───── Data excerpts ─────

(** * gtn_metadata_fetcher.py: the GTN metadata fetcher and its summary report

    A shallow embedding of [src/gtn_metadata_fetcher.py].  The script is a
    straight-line sequence of HTTP GETs and [print] calls wrapped in one
    [try]/[except]; it is modelled in a small reader/writer/exception monad:

    - the reader part is the [world], the answer of the network to each URL;
    - the writer part is the log of observable events ([print] to either
      stream, and the GET requests), in program order;
    - the exception part is Python's [raise], caught by [try_except].

    Values decoded from JSON are the Python values [json.loads] builds.
    Strings are UTF-8 byte strings.  The text an f-string produces is kept as
    its sequence of literal fragments and formatted values ([text]), so that
    no claim depends on how [str()] renders a float or a nested container;
    [render] gives the characters for the values whose rendering is plain.

    Behaviour of the [requests] library that the script relies on
    ([Response.raise_for_status], [Response.json] and the exception classes)
    follows requests 2.27 and later.  [Response.json] turns the decoder's
    [JSONDecodeError] into the one of [requests] and lets the other failures
    of the decoder through as they are.

    The strings of a decoded value are well-formed UTF-8 (no lone
    surrogate), and both standard streams take UTF-8, so that [print] does
    not fail to encode what it is given. *)

From Stdlib Require Import List String Ascii ZArith Bool Lia.
From Stdlib Require Import SpecFloat DecimalString.
Import ListNotations.
Local Open Scope string_scope.
Set Warnings "-register-all".

(** ** Python values decoded from JSON *)

Inductive json : Type :=
| JNull
| JBool (b : bool)
| JInt (n : Z)
| JFloat (f : spec_float)
| JStr (s : string)
| JArr (items : list json)
| JObj (fields : list (string * json)).

(** [type(v).__name__], as it appears in the messages of the interpreter. *)
Definition type_name (v : json) : string :=
  match v with
  | JNull => "NoneType"
  | JBool _ => "bool"
  | JInt _ => "int"
  | JFloat _ => "float"
  | JStr _ => "str"
  | JArr _ => "list"
  | JObj _ => "dict"
  end.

─────

* Exercise brief
Search the listing for the word "Import", and copy every line in which it is found.

* Expected answer
From Stdlib Require Import List String Ascii ZArith Bool Lia.
From Stdlib Require Import SpecFloat DecimalString.
Import ListNotations.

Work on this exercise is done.